[Stored items]
==========

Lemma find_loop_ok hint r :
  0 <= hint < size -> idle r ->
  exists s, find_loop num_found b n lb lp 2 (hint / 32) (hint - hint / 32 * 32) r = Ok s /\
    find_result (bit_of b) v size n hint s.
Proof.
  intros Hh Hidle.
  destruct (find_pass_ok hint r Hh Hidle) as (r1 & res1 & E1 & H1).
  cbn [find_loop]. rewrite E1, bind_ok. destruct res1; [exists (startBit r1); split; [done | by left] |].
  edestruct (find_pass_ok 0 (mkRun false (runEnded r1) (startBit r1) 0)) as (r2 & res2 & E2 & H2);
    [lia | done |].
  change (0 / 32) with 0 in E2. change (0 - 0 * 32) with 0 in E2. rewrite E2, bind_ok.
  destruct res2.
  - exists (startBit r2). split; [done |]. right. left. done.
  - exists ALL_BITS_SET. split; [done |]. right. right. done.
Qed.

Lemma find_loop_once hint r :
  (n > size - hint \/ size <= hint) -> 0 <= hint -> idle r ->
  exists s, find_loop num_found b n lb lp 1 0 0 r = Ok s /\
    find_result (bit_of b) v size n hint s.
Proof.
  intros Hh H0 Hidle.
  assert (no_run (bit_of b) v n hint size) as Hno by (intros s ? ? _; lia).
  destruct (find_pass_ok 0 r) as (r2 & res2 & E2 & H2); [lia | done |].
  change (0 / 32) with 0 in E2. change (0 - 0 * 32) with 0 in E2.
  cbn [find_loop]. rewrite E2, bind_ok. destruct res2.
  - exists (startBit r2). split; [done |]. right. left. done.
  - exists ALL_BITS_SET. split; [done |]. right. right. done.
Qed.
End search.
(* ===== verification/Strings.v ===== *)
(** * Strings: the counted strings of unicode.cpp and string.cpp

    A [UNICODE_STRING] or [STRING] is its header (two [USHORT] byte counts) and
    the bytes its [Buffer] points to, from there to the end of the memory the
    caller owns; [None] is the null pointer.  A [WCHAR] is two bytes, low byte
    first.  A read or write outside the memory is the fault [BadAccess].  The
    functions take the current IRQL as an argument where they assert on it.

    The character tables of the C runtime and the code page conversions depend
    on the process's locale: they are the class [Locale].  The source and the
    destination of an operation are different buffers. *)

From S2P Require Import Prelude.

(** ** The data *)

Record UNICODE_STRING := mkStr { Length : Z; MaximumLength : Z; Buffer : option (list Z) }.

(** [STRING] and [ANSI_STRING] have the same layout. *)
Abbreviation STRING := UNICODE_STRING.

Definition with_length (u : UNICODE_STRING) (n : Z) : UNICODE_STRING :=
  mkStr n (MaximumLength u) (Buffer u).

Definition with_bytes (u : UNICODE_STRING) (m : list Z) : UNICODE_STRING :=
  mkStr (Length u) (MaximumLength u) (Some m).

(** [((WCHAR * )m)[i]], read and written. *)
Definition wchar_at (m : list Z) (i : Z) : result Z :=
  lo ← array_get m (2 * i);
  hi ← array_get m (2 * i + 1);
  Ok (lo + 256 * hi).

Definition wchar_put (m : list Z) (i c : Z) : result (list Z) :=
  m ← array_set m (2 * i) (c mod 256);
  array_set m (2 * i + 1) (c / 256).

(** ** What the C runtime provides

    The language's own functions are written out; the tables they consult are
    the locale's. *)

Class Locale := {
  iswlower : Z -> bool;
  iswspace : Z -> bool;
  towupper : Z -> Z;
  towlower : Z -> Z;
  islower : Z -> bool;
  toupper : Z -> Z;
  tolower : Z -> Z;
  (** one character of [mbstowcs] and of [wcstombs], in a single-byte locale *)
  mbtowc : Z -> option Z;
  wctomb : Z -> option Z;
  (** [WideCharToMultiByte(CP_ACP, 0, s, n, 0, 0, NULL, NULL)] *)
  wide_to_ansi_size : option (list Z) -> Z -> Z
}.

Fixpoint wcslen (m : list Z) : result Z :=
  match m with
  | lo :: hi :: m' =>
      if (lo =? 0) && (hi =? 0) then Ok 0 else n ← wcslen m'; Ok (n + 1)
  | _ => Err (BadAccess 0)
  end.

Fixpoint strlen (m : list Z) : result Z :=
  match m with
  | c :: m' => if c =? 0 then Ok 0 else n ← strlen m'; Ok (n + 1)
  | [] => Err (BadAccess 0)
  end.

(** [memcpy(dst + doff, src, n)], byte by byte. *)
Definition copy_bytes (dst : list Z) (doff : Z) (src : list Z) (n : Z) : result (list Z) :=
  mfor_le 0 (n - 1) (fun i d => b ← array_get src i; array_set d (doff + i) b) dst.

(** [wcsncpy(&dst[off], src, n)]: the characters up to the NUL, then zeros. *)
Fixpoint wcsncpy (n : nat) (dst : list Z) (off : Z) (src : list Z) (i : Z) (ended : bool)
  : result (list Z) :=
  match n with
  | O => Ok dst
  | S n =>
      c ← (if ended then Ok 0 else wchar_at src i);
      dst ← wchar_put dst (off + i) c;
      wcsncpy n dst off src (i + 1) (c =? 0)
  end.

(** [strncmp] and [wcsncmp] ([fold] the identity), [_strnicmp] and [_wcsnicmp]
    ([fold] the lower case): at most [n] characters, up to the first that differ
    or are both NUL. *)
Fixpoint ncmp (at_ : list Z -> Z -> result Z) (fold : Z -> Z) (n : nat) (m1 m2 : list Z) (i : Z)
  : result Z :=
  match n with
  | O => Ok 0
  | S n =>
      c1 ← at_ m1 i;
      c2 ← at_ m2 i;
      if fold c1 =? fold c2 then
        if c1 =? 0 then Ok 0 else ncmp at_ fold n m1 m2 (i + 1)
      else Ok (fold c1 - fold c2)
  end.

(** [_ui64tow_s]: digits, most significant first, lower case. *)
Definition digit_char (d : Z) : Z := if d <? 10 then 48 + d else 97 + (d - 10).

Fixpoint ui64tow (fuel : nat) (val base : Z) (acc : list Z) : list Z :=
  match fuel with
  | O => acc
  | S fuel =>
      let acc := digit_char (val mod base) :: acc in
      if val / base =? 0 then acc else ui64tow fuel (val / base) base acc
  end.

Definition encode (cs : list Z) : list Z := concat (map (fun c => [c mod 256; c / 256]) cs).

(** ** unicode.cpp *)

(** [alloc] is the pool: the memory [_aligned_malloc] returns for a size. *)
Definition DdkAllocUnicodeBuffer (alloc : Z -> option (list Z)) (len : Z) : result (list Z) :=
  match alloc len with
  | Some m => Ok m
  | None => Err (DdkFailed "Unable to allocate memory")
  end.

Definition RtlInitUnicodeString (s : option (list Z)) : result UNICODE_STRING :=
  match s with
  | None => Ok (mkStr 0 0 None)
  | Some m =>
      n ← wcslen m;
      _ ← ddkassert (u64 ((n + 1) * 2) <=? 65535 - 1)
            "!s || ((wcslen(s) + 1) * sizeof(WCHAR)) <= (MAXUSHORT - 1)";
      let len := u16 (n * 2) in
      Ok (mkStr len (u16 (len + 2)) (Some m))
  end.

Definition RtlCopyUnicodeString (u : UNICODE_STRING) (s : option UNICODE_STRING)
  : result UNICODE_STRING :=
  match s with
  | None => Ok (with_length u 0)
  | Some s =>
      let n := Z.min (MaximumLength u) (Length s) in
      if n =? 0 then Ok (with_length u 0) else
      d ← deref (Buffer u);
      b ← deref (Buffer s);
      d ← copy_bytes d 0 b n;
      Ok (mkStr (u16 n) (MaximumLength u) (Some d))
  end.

==========

## [ACTIVITY]
Set down every record above, word for word.

## [TASK RESULT]
Lemma find_loop_ok hint r :
  0 <= hint < size -> idle r ->
  exists s, find_loop num_found b n lb lp 2 (hint / 32) (hint - hint / 32 * 32) r = Ok s /\
    find_result (bit_of b) v size n hint s.
Proof.
  intros Hh Hidle.
  destruct (find_pass_ok hint r Hh Hidle) as (r1 & res1 & E1 & H1).
  cbn [find_loop]. rewrite E1, bind_ok. destruct res1; [exists (startBit r1); split; [done | by left] |].
  edestruct (find_pass_ok 0 (mkRun false (runEnded r1) (startBit r1) 0)) as (r2 & res2 & E2 & H2);
    [lia | done |].
  change (0 / 32) with 0 in E2. change (0 - 0 * 32) with 0 in E2. rewrite E2, bind_ok.
  destruct res2.
  - exists (startBit r2). split; [done |]. right. left. done.
  - exists ALL_BITS_SET. split; [done |]. right. right. done.
Qed.

Lemma find_loop_once hint r :
  (n > size - hint \/ size <= hint) -> 0 <= hint -> idle r ->
  exists s, find_loop num_found b n lb lp 1 0 0 r = Ok s /\
    find_result (bit_of b) v size n hint s.
Proof.
  intros Hh H0 Hidle.
  assert (no_run (bit_of b) v n hint size) as Hno by (intros s ? ? _; lia).
  destruct (find_pass_ok 0 r) as (r2 & res2 & E2 & H2); [lia | done |].
  change (0 / 32) with 0 in E2. change (0 - 0 * 32) with 0 in E2.
  cbn [find_loop]. rewrite E2, bind_ok. destruct res2.
  - exists (startBit r2). split; [done |]. right. left. done.
  - exists ALL_BITS_SET. split; [done |]. right. right. done.
Qed.
End search.
(* ===== verification/Strings.v ===== *)
(** * Strings: the counted strings of unicode.cpp and string.cpp

    A [UNICODE_STRING] or [STRING] is its header (two [USHORT] byte counts) and
    the bytes its [Buffer] points to, from there to the end of the memory the
    caller owns; [None] is the null pointer.  A [WCHAR] is two bytes, low byte
    first.  A read or write outside the memory is the fault [BadAccess].  The
    functions take the current IRQL as an argument where they assert on it.

    The character tables of the C runtime and the code page conversions depend
    on the process's locale: they are the class [Locale].  The source and the
    destination of an operation are different buffers. *)

From S2P Require Import Prelude.

(** ** The data *)

Record UNICODE_STRING := mkStr { Length : Z; MaximumLength : Z; Buffer : option (list Z) }.

(** [STRING] and [ANSI_STRING] have the same layout. *)
Abbreviation STRING := UNICODE_STRING.

Definition with_length (u : UNICODE_STRING) (n : Z) : UNICODE_STRING :=
  mkStr n (MaximumLength u) (Buffer u).

Definition with_bytes (u : UNICODE_STRING) (m : list Z) : UNICODE_STRING :=
  mkStr (Length u) (MaximumLength u) (Some m).

(** [((WCHAR * )m)[i]], read and written. *)
Definition wchar_at (m : list Z) (i : Z) : result Z :=
  lo ← array_get m (2 * i);
  hi ← array_get m (2 * i + 1);
  Ok (lo + 256 * hi).

Definition wchar_put (m : list Z) (i c : Z) : result (list Z) :=
  m ← array_set m (2 * i) (c mod 256);
  array_set m (2 * i + 1) (c / 256).

(** ** What the C runtime provides

    The language's own functions are written out; the tables they consult are
    the locale's. *)

Class Locale := {
  iswlower : Z -> bool;
  iswspace : Z -> bool;
  towupper : Z -> Z;
  towlower : Z -> Z;
  islower : Z -> bool;
  toupper : Z -> Z;
  tolower : Z -> Z;
  (** one character of [mbstowcs] and of [wcstombs], in a single-byte locale *)
  mbtowc : Z -> option Z;
  wctomb : Z -> option Z;
  (** [WideCharToMultiByte(CP_ACP, 0, s, n, 0, 0, NULL, NULL)] *)
  wide_to_ansi_size : option (list Z) -> Z -> Z
}.

Fixpoint wcslen (m : list Z) : result Z :=
  match m with
  | lo :: hi :: m' =>
      if (lo =? 0) && (hi =? 0) then Ok 0 else n ← wcslen m'; Ok (n + 1)
  | _ => Err (BadAccess 0)
  end.

Fixpoint strlen (m : list Z) : result Z :=
  match m with
  | c :: m' => if c =? 0 then Ok 0 else n ← strlen m'; Ok (n + 1)
  | [] => Err (BadAccess 0)
  end.

(** [memcpy(dst + doff, src, n)], byte by byte. *)
Definition copy_bytes (dst : list Z) (doff : Z) (src : list Z) (n : Z) : result (list Z) :=
  mfor_le 0 (n - 1) (fun i d => b ← array_get src i; array_set d (doff + i) b) dst.

(** [wcsncpy(&dst[off], src, n)]: the characters up to the NUL, then zeros. *)
Fixpoint wcsncpy (n : nat) (dst : list Z) (off : Z) (src : list Z) (i : Z) (ended : bool)
  : result (list Z) :=
  match n with
  | O => Ok dst
  | S n =>
      c ← (if ended then Ok 0 else wchar_at src i);
      dst ← wchar_put dst (off + i) c;
      wcsncpy n dst off src (i + 1) (c =? 0)
  end.

(** [strncmp] and [wcsncmp] ([fold] the identity), [_strnicmp] and [_wcsnicmp]
    ([fold] the lower case): at most [n] characters, up to the first that differ
    or are both NUL. *)
Fixpoint ncmp (at_ : list Z -> Z -> result Z) (fold : Z -> Z) (n : nat) (m1 m2 : list Z) (i : Z)
  : result Z :=
  match n with
  | O => Ok 0
  | S n =>
      c1 ← at_ m1 i;
      c2 ← at_ m2 i;
      if fold c1 =? fold c2 then
        if c1 =? 0 then Ok 0 else ncmp at_ fold n m1 m2 (i + 1)
      else Ok (fold c1 - fold c2)
  end.

(** [_ui64tow_s]: digits, most significant first, lower case. *)
Definition digit_char (d : Z) : Z := if d <? 10 then 48 + d else 97 + (d - 10).

Fixpoint ui64tow (fuel : nat) (val base : Z) (acc : list Z) : list Z :=
  match fuel with
  | O => acc
  | S fuel =>
      let acc := digit_char (val mod base) :: acc in
      if val / base =? 0 then acc else ui64tow fuel (val / base) base acc
  end.

Definition encode (cs : list Z) : list Z := concat (map (fun c => [c mod 256; c / 256]) cs).

(** ** unicode.cpp *)

(** [alloc] is the pool: the memory [_aligned_malloc] returns for a size. *)
Definition DdkAllocUnicodeBuffer (alloc : Z -> option (list Z)) (len : Z) : result (list Z) :=
  match alloc len with
  | Some m => Ok m
  | None => Err (DdkFailed "Unable to allocate memory")
  end.

Definition RtlInitUnicodeString (s : option (list Z)) : result UNICODE_STRING :=
  match s with
  | None => Ok (mkStr 0 0 None)
  | Some m =>
      n ← wcslen m;
      _ ← ddkassert (u64 ((n + 1) * 2) <=? 65535 - 1)
            "!s || ((wcslen(s) + 1) * sizeof(WCHAR)) <= (MAXUSHORT - 1)";
      let len := u16 (n * 2) in
      Ok (mkStr len (u16 (len + 2)) (Some m))
  end.

Definition RtlCopyUnicodeString (u : UNICODE_STRING) (s : option UNICODE_STRING)
  : result UNICODE_STRING :=
  match s with
  | None => Ok (with_length u 0)
  | Some s =>
      let n := Z.min (MaximumLength u) (Length s) in
      if n =? 0 then Ok (with_length u 0) else
      d ← deref (Buffer u);
      b ← deref (Buffer s);
      d ← copy_bytes d 0 b n;
      Ok (mkStr (u16 n) (MaximumLength u) (Some d))
  end.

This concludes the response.